Photo: Karoline Boucher The Canadian Press “To defend the Quebec model, we must be able to defend collective rights. It is good to defend individual rights, but there are also collective rights, and the derogation clause allows us to do so,” Minister Jean-François Roberge declared on Thursday.
Restricting the use of the derogation provision would be a “very, very, very bad idea”, believes the Minister responsible for Secularism, Jean-François Roberge, who proposed Thursday to protect for five others years law 21.
In the morning, the CAQ minister tabled a bill “allowing the Parliament of Quebec to preserve the principle of parliamentary sovereignty with regard to the Law on State Secularism.” The legislative text consists of only two articles and ensures that the exemption provision is renewed for another cycle, protecting the law from certain articles of the Canadian Charter of Rights and Freedoms.
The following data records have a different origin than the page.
(** * The agent pipeline of the Fanar writing copilot

    A shallow embedding of the query rewriter, the tool planner, the
    synthesizer and the pipeline coordinator
    ([agents/query_rewriter.py], [agents/tool_usage_agent.py],
    [agents/synthesis_agent.py], [orchestrator.py], with the two services
    they call), and the properties of the pipeline stated over it.

    Python [str] values are sequences of Unicode code points: a string is a
    [list N].  Calls that leave the process (chat completion, retrieval,
    web search, the wall clock) are fields of an environment record and run
    in a state-and-exception monad over an arbitrary world state. *)

From Stdlib Require Import ZArith NArith QArith List Lia.
From Stdlib Require Import QArith.Qpower.
From Stdlib Require Import Strings.String Strings.Ascii.
From Stdlib Require Import Numbers.DecimalString Numbers.DecimalNat.
From stdpp Require Import base option list gmap.

Local Open Scope nat_scope.

(** ** Python strings *)

Module PyStr.

Abbreviation char := N (only parsing).
Abbreviation str := (list N) (only parsing).

(** A literal of the source, code point by code point (ASCII literals). *)
Definition py (s : string) : str :=
  List.map N_of_ascii (list_ascii_of_string s).
Arguments py s%_string.

Definition lt_sign : char := 60%N.
Definition gt_sign : char := 62%N.
Definition newline : char := 10%N.

(** [str.isspace] on one code point: the code points Python strips. *)
Definition isspace (c : char) : bool :=
  ((9 <=? c) && (c <=? 13) || (28 <=? c) && (c <=? 32)
   || (c =? 133) || (c =? 160) || (c =? 5760)
   || (8192 <=? c) && (c <=? 8202)
   || (c =? 8232) || (c =? 8233) || (c =? 8239) || (c =? 8287)
   || (c =? 12288))%N.

Fixpoint lstrip (s : str) : str :=
  match s with
  | c :: s' => if isspace c then lstrip s' else s
  | [] => []
  end.

Fixpoint rstrip (s : str) : str :=
  match s with
  | c :: s' =>
      match rstrip s' with
      | [] => if isspace c then [] else [c]
      | r => c :: r
      end
  | [] => []
  end.

(** [s.strip()] *)
Definition strip (s : str) : str := rstrip (lstrip s).

(** [s.startswith(p)] *)
Fixpoint startswith (p s : str) : bool :=
  match p, s with
  | [], _ => true
  | a :: p', b :: s' => (a =? b)%N && startswith p' s'
  | _ :: _, [] => false
  end.

(** [s.endswith(p)] *)
Definition endswith (p s : str) : bool := startswith (rev p) (rev s).

(** [p in s] *)
Fixpoint contains (p s : str) : bool :=
  startswith p s ||
  match s with
  | _ :: s' => contains p s'
  | [] => false
  end.

(** The text before and the text after the leftmost occurrence of [p]. *)
Fixpoint find_sub (p s : str) : option (str * str) :=
  if startswith p s then Some ([], drop (length p) s)
  else match s with
       | c :: s' =>
           match find_sub p s' with
           | Some (before, after) => Some (c :: before, after)
           | None => None
           end
       | [] => None
       end.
In a decision rendered in 2021, the Superior Court of Quebec mainly upheld the law on religious neutrality, adopted in 2019, arguing that Quebec's use of the notwithstanding provision obliged it to do so.
In a press scrum on Thursday, a few minutes before tabling his bill, Jean-François Roberge maintained that Bill 21 was “an extremely important achievement” for Quebec. “It preserves, at the moment, social peace, it promotes living together. This is why we absolutely must renew the exemption clause,” he said before rushing into the Blue Room.
In his farewell speech in Ottawa, former federal Justice Minister David Lametti mentioned the idea of preventing the preventive use of the notwithstanding provision. “At some point […] we have to understand that constitutional change will be necessary. And we must prepare for that,” he said, attacking the use of these articles of the Canadian Charter of Rights and Freedoms in the CAQ law reforming the Charter of the French language.
The next day, the Quebec lieutenant in Justin Trudeau’s government, Pablo Rodriguez, agreed that “many members of the [liberal] caucus share this point of view.”
Questioned on this subject on Thursday, Minister Roberge wanted to issue a warning to the federal government. “That would be a very, very, very, bad idea,” he argued. [The notwithstanding provision] is part of the balance. Balance in Canada is extremely important. »
“To defend the Quebec model, we must be able to defend collective rights. It is good to defend individual rights, but there are also collective rights, and the notwithstanding clause allows us to do so,” he added, while affirming that he did not perceive any “appetite » among federal politicians to reopen the Constitution.
The Legault government will not take advantage of the reopening of its law to extend its scope, assured Prime Minister François Legault on Thursday. “We don’t want to change it, we just want to protect it,” he said in a press scrum at the Parliament Building.
“It’s not in our plans,” added Mr. Roberge. I think this is something that there is consensus on. »
In the morning, the Parti Québécois invited the government to go further in applying the Secularism Act. “In the debate on the adoption [of] Bill 21, [we] proposed that daycare services be subject to this law and that we put an end to funding for Quebec religious schools,” recalled PQ MP Pascal Bérubé.
Québec solidaire, for its part, will not oppose the preventive use of the exemption provision. “In principle […], we are completely in favor of that, since we have not signed the Canadian Charter of Rights and Freedoms,” said party co-spokesperson Émilise Lessard-Therrien, Wednesday.
The Liberal Party does not support this idea and is opposed to “the notwithstanding clause, which undermines our rights and freedoms as Quebecers”.